Monique Barbut reste au gouvernement malgré son désaccord sur les pesticides

Après avoir envisagé une démission, elle reste finalement au gouvernement à la demande d’Emmanuel Macron. Arnaud Bouissou / Terra.

 

La ministre de la Transition écologique avait annoncé son intention de remettre sa démission après l’adoption d’une mesure controversée sur les pesticides. Emmanuel Macron a refusé son départ et lui a demandé de poursuivre sa mission au sein du gouvernement.

Monique Barbut reste finalement à la tête du ministère français de la Transition écologique. Après avoir envisagé de quitter ses fonctions à la suite de l’adoption définitive de la loi d’urgence agricole, la ministre a choisi de rester en poste, à la demande du président Emmanuel Macron, qui lui a renouvelé son soutien.

Cette décision intervient après un bras de fer politique autour d’une disposition autorisant, sous certaines conditions, la réintroduction de certains pesticides pourtant interdits en France.

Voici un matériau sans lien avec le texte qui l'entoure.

(** * badfish: boot-order reconciliation, job lifecycle and power cycling

    A shallow embedding of [src/badfish.py] (class [Badfish] and [main]) and
    the properties of its boot-order reconciler, job poller, job-queue
    cleaner and power-cycle loop.

    The program talks to a management controller through the [requests]
    library, sleeps, logs and leaves through [sys.exit] or an uncaught
    exception.  Those effects are threaded through a small monad [M]: the
    state is the list of responses the controller will still give to each
    of [requests.get], [requests.post], [requests.patch] and
    [requests.delete] (the way a test mocks them with a [side_effect]
    list), the output is the chronological list of requests, sleeps and log
    lines, and a computation ends by returning, by [sys.exit], by an
    uncaught exception, or blocked on a request that is never answered. *)

From Stdlib Require Import ZArith List String Ascii Bool Lia Arith.
From Stdlib Require Import DecimalString Permutation Sorting.Sorted.
Import ListNotations.

Set Warnings "-register-all".

Local Open Scope string_scope.
Local Open Scope list_scope.
Local Open Scope Z_scope.

(* ================================================================== *)
(** ** Python built-ins used by the program *)
(* ================================================================== *)

Module Py.

(** ["...%s..." % (a, b)]: the pieces of a formatted string, in order. *)
Definition fmt (parts : list string) : string := String.concat EmptyString parts.

(** [str(n)] for an integer. *)
Definition str_of_int (n : Z) : string := NilZero.string_of_int (Z.to_int n).

(** [s.split(sep)] for a one-character separator: never empty. *)
Fixpoint split (sep : ascii) (s : string) : list string :=
  match s with
  | EmptyString => [EmptyString]
  | String c rest =>
      if Ascii.eqb c sep then EmptyString :: split sep rest
      else match split sep rest with
           | w :: ws => String c w :: ws
           | [] => [String c EmptyString]
           end
  end.

Definition rev_string (s : string) : string :=
  string_of_list_ascii (rev (list_ascii_of_string s)).

Fixpoint lstrip (c : ascii) (s : string) : string :=
  match s with
  | EmptyString => EmptyString
  | String a rest => if Ascii.eqb a c then lstrip c rest else s
  end.

(** [s.strip(c)] for a one-character set. *)
Definition strip (c : ascii) (s : string) : string :=
  rev_string (lstrip c (rev_string (lstrip c s))).

(** [re.sub] of the class of the comma and the single quote by nothing. *)
Fixpoint drop_commas_quotes (s : string) : string :=
  match s with
  | EmptyString => EmptyString
  | String a rest =>
      if Ascii.eqb a "," || Ascii.eqb a "'" then drop_commas_quotes rest
      else String a (drop_commas_quotes rest)
  end.

(** [l[i]] on a list: negative indices count from the end, anything out
    of range is an [IndexError] (here [None]). *)
Definition list_item {A : Type} (l : list A) (i : Z) : option A :=
  let n := Z.of_nat (List.length l) in
  if (0 <=? i) && (i <? n) then nth_error l (Z.to_nat i)
  else if (- n <=? i) && (i <? 0) then nth_error l (Z.to_nat (i + n))
  else None.

(** [l[-1]]. *)
Definition last_item (l : list string) : string := last l EmptyString.

(** *** The two regular expressions of the program

    ["JID_.+?,"] and ["JID_.+?'"]: the literal [JID_], one character
    that is not a newline, then as few such characters as possible up to
    the closing character [stop]. *)

Definition newline : ascii := "010"%char.

(** Shortest run of non-newline characters closed by [stop], inclusive. *)
Fixpoint lazy_until (stop : ascii) (s : string) : option string :=
  match s with
  | EmptyString => None
  | String c rest =>
      if Ascii.eqb c stop then Some (String c EmptyString)
      else if Ascii.eqb c newline then None
      else option_map (String c) (lazy_until stop rest)
  end.

(** The match that starts at the first character of [s], if any. *)
Definition match_JID_here (stop : ascii) (s : string) : option string :=
  match s with
  | String "J" (String "I" (String "D" (String "_" (String c rest)))) =>
      if Ascii.eqb c newline then None
      else option_map (fun m => String "J" (String "I" (String "D" (String "_" (String c m)))))
                      (lazy_until stop rest)
  | _ => None
  end.

(** [re.search(pattern, s)]: the leftmost match, [None] without one. *)
Fixpoint re_search_JID (stop : ascii) (s : string) : option string :=
  match match_JID_here stop s with
  | Some m => Some m
  | None => match s with
            | EmptyString => None
            | String _ rest => re_search_JID stop rest
            end
  end.

(** [re.findall(pattern, s)]: the matches from left to right, the scan
    resuming after the end of each ([skip] characters are still inside the
    last match). *)
Fixpoint re_findall_JID_from (skip : nat) (stop : ascii) (s : string) : list string :=
  match s with
  | EmptyString => []
  | String _ rest =>
      match skip with
      | S k => re_findall_JID_from k stop rest
      | O => match match_JID_here stop s with
             | Some m => m :: re_findall_JID_from (String.length m - 1) stop rest
             | None => re_findall_JID_from 0 stop rest
             end
      end
  end.

Definition re_findall_JID (stop : ascii) (s : string) : list string :=
  re_findall_JID_from 0 stop s.

End Py.

(* ================================================================== *)
(** ** JSON documents as [json.loads] returns them *)
(* ================================================================== *)

(** Dictionaries keep the order of their keys.  Numbers are integers: a
    document with a fractional number has no counterpart here. *)
Inductive Json : Type :=
| JNull
| JBool (b : bool)
| JNum (n : Z)
| JStr (s : string)
| JArr (items : list Json)
| JObj (members : list (string * Json)).

Module Repr.

Definition hex_digit (n : N) : ascii :=
  match n with
  | 0%N => "0" | 1%N => "1" | 2%N => "2" | 3%N => "3" | 4%N => "4"
  | 5%N => "5" | 6%N => "6" | 7%N => "7" | 8%N => "8" | 9%N => "9"
  | 10%N => "a" | 11%N => "b" | 12%N => "c" | 13%N => "d" | 14%N => "e"
  | _ => "f"
  end%char.

Fixpoint contains (c : ascii) (s : string) : bool :=
  match s with
  | EmptyString => false
  | String a rest => Ascii.eqb a c || contains c rest
  end.

(** The body of [repr(s)] between quotes [q]. *)
Fixpoint escape (q : ascii) (s : string) : string :=
  match s with
  | EmptyString => EmptyString
  | String a rest =>
      let n := N_of_ascii a in
      let tail := escape q rest in
      if Ascii.eqb a "\" then String "\" (String "\" tail)
      else if Ascii.eqb a q then String "\" (String q tail)
      else if Ascii.eqb a "010" then String "\" (String "n" tail)
      else if Ascii.eqb a "013" then String "\" (String "r" tail)
      else if Ascii.eqb a "009" then String "\" (String "t" tail)
      else if (n <? 32)%N || (n =? 127)%N then
        String "\" (String "x" (String (hex_digit (n / 16)) (String (hex_digit (n mod 16)) tail)))
      else String a tail
  end%char.

(** [repr(s)] of a string: single quotes unless the string holds a single
    quote and no double quote. *)
Definition repr_str (s : string) : string :=
  let q := if contains "'" s && negb (contains "034" s) then "034"%char else "'"%char in
  String q (escape q s ++ String q EmptyString)%string.

(** [repr(j)] ([str] of anything but a string) of a parsed document.
    Numbers are integers: the program reads no fractional member. *)
Fixpoint repr (j : Json) : string :=
  match j with
  | JNull => "None"
  | JBool true => "True"
  | JBool false => "False"
  | JNum n => Py.str_of_int n
  | JStr s => repr_str s
  | JArr items => Py.fmt ["["; String.concat ", " (map repr items); "]"]
  | JObj members =>
      Py.fmt ["{";
              String.concat ", "
                (map (fun kv => let '(k, v) := kv in Py.fmt [repr_str k; ": "; repr v]) members);
              "}"]
  end.

(** ["%s" % j] and ["{0}".format(j)]: a string prints as itself. *)
Definition str (j : Json) : string :=
  match j with
  | JStr s => s
  | _ => repr j
  end.

End Repr.

(* ================================================================== *)
(** ** The controller, the log and the ways a run ends *)
(* ================================================================== *)

(** What the program reads of a [requests.Response]: [status_code],
    [json()] ([None] when the body is not JSON, which raises [ValueError])
    and the text of [str(_response.__dict__)]. *)
Record Response : Type := mkResponse {
  status_code : Z;
  json : option Json;
  dict_str : string
}.

(** A request: its URL and, for a write, the payload given to [json.dumps].
    Every request carries the same credentials and [verify=False]. *)
Inductive Request : Type :=
| Get (url : string)
| Post (url : string) (payload : Json)
| Patch (url : string) (payload : Json)
| Delete (url : string).

Inductive Level : Type := INFO | WARNING | ERROR.

Inductive Event : Type :=
| Http (rq : Request) (rs : Response)
| Sleep (seconds : Z)
| Log (lvl : Level) (msg : string).

Inductive Exn : Type :=
| ValueError | KeyError | TypeError | AttributeError | IndexError
| IOError | ArgumentTypeError.

(** How a computation ends: it returns, calls [sys.exit(code)], dies of an
    uncaught exception, waits for ever for a response, or (only for the
    [while True] loop of the model) runs out of fuel. *)
Inductive Outcome (A : Type) : Type :=
| Return (a : A)
| Exit (code : Z)
| Raise (e : Exn)
| Blocked
| OutOfFuel.

Arguments Return {A} a.
Arguments Exit {A} code.
Arguments Raise {A} e.
Arguments Blocked {A}.
Arguments OutOfFuel {A}.

(** The responses still to come, per [requests] function. *)
Record Mock : Type := mkMock {
  on_get : list Response;
  on_post : list Response;
  on_patch : list Response;
  on_delete : list Response
}.

Definition M (A : Type) : Type := Mock -> Outcome A * Mock * list Event.

Definition ret {A : Type} (a : A) : M A := fun m => (Return a, m, []).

Une menace de départ après le vote sur les pesticides

Le Parlement français a adopté mardi 21 juillet la loi d’urgence agricole portée par le gouvernement. Parmi les mesures les plus contestées figure la possibilité pour l’Agence nationale de sécurité sanitaire de l’alimentation, de l’environnement et du travail (Anses) d’autoriser temporairement l’utilisation de certains produits phytosanitaires, notamment l’acétamipride et le flupyradifurone, pour certaines filières agricoles en difficulté.

Les produits phytosanitaires désignent les substances utilisées en agriculture afin de protéger les cultures contre les insectes nuisibles, les maladies ou les mauvaises herbes. Parmi eux figure l’acétamipride, un insecticide appartenant à la famille des néonicotinoïdes, dont l’utilisation fait débat en raison des interrogations scientifiques sur ses effets potentiels pour la santé humaine et l’environnement.

Cette disposition a provoqué de fortes tensions au sein de la majorité et suscité l’opposition de Monique Barbut, qui considère cette décision comme un recul dans la politique environnementale française.

Dans un message publié sur LinkedIn, la ministre a dénoncé un « recul environnemental » et regretté que le gouvernement n’ait pas permis un nouveau débat parlementaire sur la suppression de cette mesure.

Monique Barbut rappelle que la France avait interdit l’acétamipride en 2016 au nom du principe de précaution, estimant que les incertitudes scientifiques sur ses effets pour la santé humaine et l’environnement demeuraient importantes.

Selon elle, les inquiétudes restent d’actualité et justifient le maintien d’une approche prudente. Cette position ravive un débat déjà marqué par les mobilisations citoyennes contre la loi Duplomb, qui avait également concerné le retour de certains pesticides avant l’intervention du Conseil constitutionnel.

Malgré les demandes de certains députés favorables au retrait de cette disposition, l’exécutif a maintenu son choix.

Une ministre environnementale au parcours international

Après avoir présenté son intention de démissionner, Monique Barbut a finalement accepté de poursuivre son action au sein du gouvernement. Son cabinet explique qu’elle souhaite continuer à agir face aux conséquences du changement climatique et défendre les enjeux liés à la santé environnementale.

Figure reconnue du monde écologique, elle a dirigé WWF France, branche française du World Wide Fund for Nature (Fonds mondial pour la nature), une organisation internationale engagée dans la protection de l’environnement, la préservation de la biodiversité et la lutte contre le changement climatique. Elle a également occupé le poste de secrétaire exécutive de la Convention des Nations unies sur la lutte contre la désertification.

Connue pour son indépendance et son franc-parler, Monique Barbut avait déjà menacé de quitter le gouvernement à plusieurs reprises, notamment sur des questions liées aux projets d’hydrocarbures en outre-mer et aux moyens financiers accordés à son ministère.

En restant en fonction, Monique Barbut choisit donc de poursuivre son combat de l’intérieur, tout en maintenant son opposition à une mesure agricole qu’elle juge incompatible avec ses convictions environnementales.